(** * tegola: the ring-validation sweep and the level-gated logger

    A shallow embedding of three Go packages of the repository:

    - package [validate] (the second file of [provider/mbtiles/mbtiles.go]):
      [xyorder], the event queue ([NewEventQueue], [Next], [Complement]),
      [DoesIntersect], [FindIntersects] and [IsSimple];
    - package [log] ([internal/log/log.go]): [SetLogLevel] and the gated
      forwarding functions.
    - package [mbtiles] (the first file of [provider/mbtiles/mbtiles.go]):
      [isGzip], [getMetaData], [getTile] and [MVTLayer], over the database,
      the parsers and the decoders they call, which are parameters.

    Conventions of the embedding.

    - In the modules [Maths] and [Validate] a coordinate ([float64] in Go) is
      an exact integer [Z]: the scanner only compares coordinates and uses
      [DoesIntersect] as a test on two segments, and the statements about it
      concern ordering and index arithmetic.
    - The arithmetic of [DoesIntersect] itself, a product of two [float64]
      signs compared with 0, is modelled on binary64 numbers in the module
      [Float64], each operation rounded as IEEE 754 prescribes.
    - Slice indices and segment numbers are [nat]; a Go [int] that holds a
      log level is a [Z].
    - A pointer to a value that is never written after its initialisation is
      the value itself ([*event], [*maths.Pt]).
    - The open set [map[int]struct{}] is a [gset nat].  The order in which Go
      ranges over it is not specified: it is the parameter [range_order].
    - [sort.Sort] is not specified beyond "a sorted permutation, ties in any
      order": it is the parameter [sort], constrained by [sort_contract]
      where a statement needs it.
    - The callback of [FindIntersects] is a Go closure: it is a function
      that threads a state of type [St]. *)

From Stdlib Require Import ZArith Lia List Sorting.Sorted Permutation.
From Stdlib Require Strings.Byte.
From Stdlib Require Floats.
From stdpp Require Import base decidable numbers option list sorting gmap strings.

#[local] Set Warnings "-clear-no-such-hyp".

Local Open Scope Z_scope.

(** ** Package [maths]: points, lines, orientation *)

Module Maths.

(** [type Pt struct { X, Y float64 }] *)
Record Pt : Type := mkPt { X : Z; Y : Z }.

#[global] Instance Pt_eq_dec : EqDecision Pt.
Proof. solve_decision. Defined.

#[global] Instance Pt_inhabited : Inhabited Pt := populate (mkPt 0 0).

(** [type Line [2]Pt]: [l_0] is [l[0]], [l_1] is [l[1]]. *)
Record Line : Type := mkLine { l_0 : Pt; l_1 : Pt }.

#[global] Instance Line_eq_dec : EqDecision Line.
Proof. solve_decision. Defined.

#[global] Instance Line_inhabited : Inhabited Line :=
  populate (mkLine inhabitant inhabitant).

(** Modelled from the spec: [maths.Line.IsLeft] is not part of the sources
    at hand.  Section 4.1: "positive if P lies left of the directed line
    A->B, negative if right, zero if collinear.  Implemented as the cross
    product of (B-A) and (P-A); no normalization". *)
Definition IsLeft (l : Line) (pt : Pt) : Z :=
  (X (l_1 l) - X (l_0 l)) * (Y pt - Y (l_0 l))
  - (X pt - X (l_0 l)) * (Y (l_1 l) - Y (l_0 l)).

(** Modelled from the spec: the lexicographic (x, then y) strict order that
    section 4.1 canonicalises with. *)
Definition xy_before (p q : Pt) : bool :=
  (X p <? X q) || ((X p =? X q) && (Y p <? Y q)).

(** Modelled from the spec: [maths.Line.LeftRightMostAsLine] is not part of
    the sources at hand.  Section 4.1: "returns the same two endpoints ordered
    so the first precedes the second in (x,y) lexicographic order"; of two
    equal points either order is the same line. *)
Definition LeftRightMostAsLine (l : Line) : Line :=
  if xy_before (l_1 l) (l_0 l) then mkLine (l_1 l) (l_0 l) else l.

End Maths.

(** ** Package [validate] *)

Module Validate.
Import Maths.

(** [func xyorder(pt1, pt2 maths.Pt) int] *)
Definition xyorder (pt1 pt2 : Pt) : Z :=
  if X pt1 >? X pt2 then 1
  else if X pt1 <? X pt2 then -1
  else if Y pt1 >? Y pt2 then 1
  else if Y pt1 <? Y pt2 then -1
  else 0.

(** [func yxorder(pt1, pt2 maths.Pt) int] *)
Definition yxorder (pt1 pt2 : Pt) : Z :=
  if Y pt1 >? Y pt2 then 1
  else if Y pt1 <? Y pt2 then -1
  else if X pt1 >? X pt2 then 1
  else if X pt1 <? X pt2 then -1
  else 0.

(** [type eventType uint8] with [LEFT = iota], [RIGHT]. *)
Inductive eventType : Type := LEFT | RIGHT.

#[global] Instance eventType_eq_dec : EqDecision eventType.
Proof. solve_decision. Defined.

(** [type event struct { edge int; edgeType eventType; ev *maths.Pt }] *)
Record event : Type := mkEvent { edge : nat; edgeType : eventType; ev : Pt }.

#[global] Instance event_eq_dec : EqDecision event.
Proof. solve_decision. Defined.

(** [XYOrderedEventPtr.Less] on the two events it is called on. *)
Definition Less (a b : event) : bool := xyorder (ev a) (ev b) =? -1.

(** [type eventQueue struct { edata []event; eq []*event; ix int }].
    [eq] holds pointers into [edata]; sorting permutes the pointers only, so
    [edata] keeps the order of construction and [eq] is the sorted view. *)
Record eventQueue : Type :=
  mkQueue { edata : list event; eq : list event; ix : nat }.

(** [func (eq *eventQueue) Next() *event]: the event and the advanced queue;
    [None] is [nil]. *)
Definition Next (q : eventQueue) : option event * eventQueue :=
  if decide (length (edata q) ≤ ix q)%nat then (None, q)
  else (eq q !! ix q, mkQueue (edata q) (eq q) (S (ix q))).

(** [func (eq *eventQueue) Complement(e *event) *event]; [None] stands for an
    index out of range. *)
Definition Complement (q : eventQueue) (e : event) : option event :=
  let idx := (edge e * 2)%nat in
  if decide (edgeType e = LEFT) then eq q !! (idx + 1)%nat
  else eq q !! idx.

(** The two events written for segment [i] by the loop of [NewEventQueue]:
    slot [2i] is at [segments[i][0]], slot [2i+1] at [segments[i][1]]. *)
Definition segment_events (i : nat) (seg : Line) : list event :=
  if xyorder (l_0 seg) (l_1 seg) <? 0
  then [mkEvent i LEFT (l_0 seg); mkEvent i RIGHT (l_1 seg)]
  else [mkEvent i RIGHT (l_0 seg); mkEvent i LEFT (l_1 seg)].

(** The initialisation loop [for i := range segments] from segment [i] on. *)
Fixpoint init_events (i : nat) (segments : list Line) : list event :=
  match segments with
  | [] => []
  | seg :: rest => segment_events i seg ++ init_events (S i) rest
  end.

(** What [sort.Sort] promises on [XYOrderedEventPtr]: the result is a
    permutation of its argument in which no later element is [Less] than an
    earlier one.  The order of tied elements is free. *)
Definition not_after (a b : event) : Prop := Less b a = false.
(** * GeoContext MCP server: a shallow embedding of the query-and-delivery core

    The development follows the TypeScript sources:
    - [Spatial]    services/spatial/spatial-index.service.ts
    - [Cache]      services/cache/cache.service.ts
    - [Batch]      services/batch/batch.service.ts
    - [Route]      services/routing/routing.service.ts (POI discovery)
    - [Webhook]    services/webhooks/webhook.service.ts
    - [Validation] middleware/validation.middleware.ts, utils/helpers.ts
    - [Handlers]   index.ts (tool handlers), services/routing/routing.service.ts
    - [RateLimiter] middleware/rate-limiter.middleware.ts
    - [Metrics]    middleware/metrics.middleware.ts
    - [OSM]        services/enrichment/openstreetmap.service.ts

    JavaScript numbers are modelled as the exact rationals they denote ([Q]),
    and results of floating-point arithmetic that are only reported as the
    operations that yield them ([Double]); the places where the source can
    produce [NaN] are modelled explicitly.  Third-party
    libraries (turf, rbush, node-cache, p-queue, zod, axios) are not part of
    the repository: they appear as section variables or as small executable
    models whose contract is stated next to them. *)

From Stdlib Require Import ZArith QArith Qabs Qround Lia Lqa List Sorted Permutation.
From Stdlib Require DecimalString DecimalN.
From Stdlib Require Import Ascii.
From stdpp Require Import gmap strings list.

Open Scope string_scope.
Open Scope list_scope.

(** ** Types shared by the services (types/index.ts) *)

Record Location := mkLocation { lat : Q; lng : Q }.

Inductive PinType := poi | historical | landmark | event | cultural | natural.

Record PinData := mkPinData {
  name : string;
  description : string;
  category : list string
}.

(** [GeoPin]: the provenance metadata is never read by the functions modelled
    here and is left out. *)
Record GeoPin := mkGeoPin {
  id : string;
  location : Location;
  radius : Q;
  type : PinType;
  data : PinData
}.
(** [self.elementStack.pop()]: removes and returns the last item;
    [IndexError] on an empty list. *)
Definition elementStack_pop : M string :=
  fun st =>
    match unsnoc (elementStack st) with
    | None => (Raise IndexError, st)
    | Some (front, top) =>
        (Ok top, mkState (charBuffer st) front (nLastWritePos st) (stdout st))
    end.

Definition pushElementToStack (name : string) : M Z :=
  pos <- len_elementStack ;;
  elementStack_append name ;;
  ret pos.

(** Line 48-49 reads [print('%s\nelement %s ...\n\n' % WHITE, name)]: the
    operator [%] binds tighter than the comma, so the format string with
    its two conversions is applied to the single argument [WHITE], and the
    result and [name] are the two arguments of [print]. *)
Definition popElementFromStack (name : string) : M Z :=
  length <- len_elementStack ;;
  top <- elementStack_pop ;;
  if String.eqb name top then ret (length - 1)
  else
    msg <- lift (format ("%s" ++ nl ++ "element %s was not at the top of the stack"
                         ++ nl ++ nl) [WHITE]) ;;
    print2 msg name ;;
    sys_exit 4.

Definition writeSpaces (pos : Z) (chars : string) : M unit :=
  forM_ (range0 pos) (fun _ => s <- lift (format SPACES [chars]) ;; write s).

Definition writeNewLine : M unit := print EmptyString.

Definition writeStartName (name : string) : M unit :=
  s <- lift (format STARTNAME [name]) ;; write s.

Definition writeEndName (name : string) : M unit :=
  s <- lift (format ENDNAME [name]) ;; write s.

Definition writeElementData (data : string) : M unit :=
  if negb (String.eqb data EmptyString) then
    s <- lift (format ELEMENTDATA [data]) ;; write s
  else ret tt.

Definition writeAttributes (attrs : attributes) : M unit :=
  forM_ (getNames attrs) (fun iname =>
    v <- lift (getValue attrs iname) ;;
    s <- lift (format PARENSTMNT [iname; v]) ;;
    write s).

Definition getCharacterData : M string :=
  fun st => (Ok (strip (charBuffer st)),
             mkState EmptyString (elementStack st) (nLastWritePos st) (stdout st)).

(** [self.nLastWritePos = pos] *)
Definition set_nLastWritePos (pos : Z) : M unit :=
  fun st => (Ok tt, mkState (charBuffer st) (elementStack st) pos (stdout st)).

(** [self.nLastWritePos] *)
Definition get_nLastWritePos : M Z := fun st => (Ok (nLastWritePos st), st).

Definition startElement (name : string) (attrs : attributes) : M unit :=
  pos <- pushElementToStack name ;;
  writeNewLine ;;
  writeSpaces pos "   " ;;
  writeStartName name ;;
  writeAttributes attrs ;;
  set_nLastWritePos pos.

Definition endElement (name : string) : M unit :=
  pos <- popElementFromStack name ;;
  charStr <- getCharacterData ;;
  writeElementData charStr ;;
  last <- get_nLastWritePos ;;
  (if (pos <? last)%Z then writeSpaces pos "   " else ret tt) ;;
  writeEndName name.

Definition characters (content : string) : M unit :=
  fun st => (Ok tt, mkState (charBuffer st ++ content) (elementStack st)
                            (nLastWritePos st) (stdout st)).

(** ** The event source

    What [xml.sax.parse] does with the handler: it calls the handler's
    methods, one event after the other, and an exception of a handler
    ends the parse. *)
Inductive event : Type :=
| StartElement (name : string) (attrs : attributes)
| Characters (content : string)
| EndElement (name : string).

Definition deliver (e : event) : M unit :=
  match e with
  | StartElement name attrs => startElement name attrs
  | Characters content => characters content
  | EndElement name => endElement name
  end.

Definition feed (evs : list event) : M unit := forM_ evs deliver.

(** A new handler in a new process: lines 31-33, nothing written yet. *)
Definition initial : state := mkState EmptyString [] 0 EmptyString.

(** ** The driver (lines 97-123) *)

Definition usage (exitFlag : Z) : M unit :=
  print (nl ++ "USAGE: ./xmlParse.py xmlFileToView" ++ nl ++ nl) ;;
  sys_exit exitFlag.

Section Driver.

(** The two collaborators of [main]: [open], which returns the opened
    file or raises [OSError], and the SAX parser, which turns the file
    into the events it delivers, in order, followed or not by the
    message of the [SAXParseException] that ends the parse. *)
Variable source : Type.
Variable open_ : string -> result source.
Variable event_source : source -> list event * option string.

(** [xml.sax.parse(source, XmlContentHandler())] *)
Definition xml_sax_parse (src : source) : M unit :=
  feed (fst (event_source src)) ;;
  match snd (event_source src) with
  | Some msg => raise (SAXParseException msg)
  | None => ret tt
  end.

Definition main (sourceFileName : string) : M unit :=
  try_except
    (src <- lift (open_ sourceFileName) ;;
     xml_sax_parse src)
    (fun e =>
       match e with
       | SAXParseException msg =>
           print (nl ++ "Failed to parse " ++ sourceFileName ++
                  ". This appears not to be a valid xml document: " ++
                  msg ++ nl ++ nl) ;;
           sys_exit 2
       | OSError msg =>
           print (nl ++ "Failed to open " ++ sourceFileName ++ ": " ++
                  msg ++ nl ++ nl) ;;
           sys_exit 3
       | _ => raise e
       end).

(** [sys.argv[i]] *)
Definition argv_item (argv : list string) (i : nat) : M string :=
  match nth_error argv i with
  | Some a => ret a
  | None => raise IndexError
  end.

(** The body of [if __name__ == "__main__":]. *)
Definition script (argv : list string) : M unit :=
  a <- argv_item argv 1 ;;
  help <- (if String.eqb a "-h" then ret true
           else b <- argv_item argv 1 ;; ret (String.eqb b "--help")) ;;
  (if help : bool then usage 0 else ret tt) ;;
  (if negb (Z.of_nat (List.length argv) =? 2)%Z then usage 1 else ret tt) ;;
  f <- argv_item argv 1 ;;
  main f ;;
  print EmptyString ;;
  sys_exit 0.

End Driver.

Arguments xml_sax_parse {source} event_source src _.
Arguments main {source} open_ event_source sourceFileName _.
Arguments script {source} open_ event_source argv _.

(** The exit status of the interpreter: the code of [SystemExit], 1 for
    any other exception that nothing caught, 0 at the end of the script. *)
Definition exit_status {A} (r : result A) : Z :=
  match r with
  | Ok _ => 0
  | Raise (SystemExit code) => code
  | Raise _ => 1
  end.

(** ** Vocabulary of the properties *)

(** One indentation unit, as [writeSpaces pos '   '] writes it. *)
Definition filler : string := BLACK ++ "   " ++ WHITE.

Definition start_marker (name : string) : string := RED ++ name ++ " " ++ WHITE.

Definition end_marker (name : string) : string := RED ++ "/" ++ name ++ nl ++ WHITE.

Definition data_token (data : string) : string := GREEN ++ data ++ " " ++ WHITE.

Definition attribute_token (a : string * string) : string :=
  BLUE ++ "(" ++ fst a ++ " = " ++ snd a ++ ") " ++ WHITE.

Fixpoint attribute_tokens (attrs : attributes) : string :=
  match attrs with
  | [] => EmptyString
  | a :: attrs' => attribute_token a ++ attribute_tokens attrs'
  end.

(** Concatenation of the fragments, first to last. *)
Fixpoint join (frags : list string) : string :=
  match frags with
  | [] => EmptyString
  | f :: frags' => f ++ join frags'
  end.

(** The character data of a run of events, in order of arrival. *)
Fixpoint text_of (evs : list event) : string :=
  match evs with
  | [] => EmptyString
  | Characters c :: evs' => c ++ text_of evs'
  | _ :: evs' => text_of evs'
  end.

(** The names of the start tags of a run of events, in order of arrival. *)
Fixpoint start_names (evs : list event) : list string :=
  match evs with
  | [] => []
  | StartElement name _ :: evs' => name :: start_names evs'
  | _ :: evs' => start_names evs'
  end.

Definition is_end (e : event) : bool :=
  match e with
  | EndElement _ => true
  | _ => false
  end.

Fixpoint has_newline (s : string) : bool :=
  match s with
  | EmptyString => false
  | String c r => Ascii.eqb c "010"%char || has_newline r
  end.

Fixpoint all_space (s : string) : bool :=
  match s with
  | EmptyString => true
  | String c r => isspace c && all_space r
  end.

Definition starts_with_space (s : string) : bool :=
  match s with
  | EmptyString => false
  | String c _ => isspace c
  end.

Fixpoint ends_with_space (s : string) : bool :=
  match s with
  | EmptyString => false
  | String c EmptyString => isspace c
  | String _ r => ends_with_space r
  end.

(** What [usage] prints. *)
Definition usage_text : string :=
  nl ++ "USAGE: ./xmlParse.py xmlFileToView" ++ nl ++ nl ++ nl.

(** The state after [s] has been written to standard output. *)
Definition wrote (st : state) (s : string) : state :=
  mkState (charBuffer st) (elementStack st) (nLastWritePos st) (stdout st ++ s).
__________
**THE TASK**
Above are the records; copy exactly the lines from the line with "[eq] holds pointers" through the line with "[None] is [nil]. *)", both included.

**ANSWER SPACE**
    [eq] holds pointers into [edata]; sorting permutes the pointers only, so
    [edata] keeps the order of construction and [eq] is the sorted view. *)
Record eventQueue : Type :=
  mkQueue { edata : list event; eq : list event; ix : nat }.

(** [func (eq *eventQueue) Next() *event]: the event and the advanced queue;
    [None] is [nil]. *)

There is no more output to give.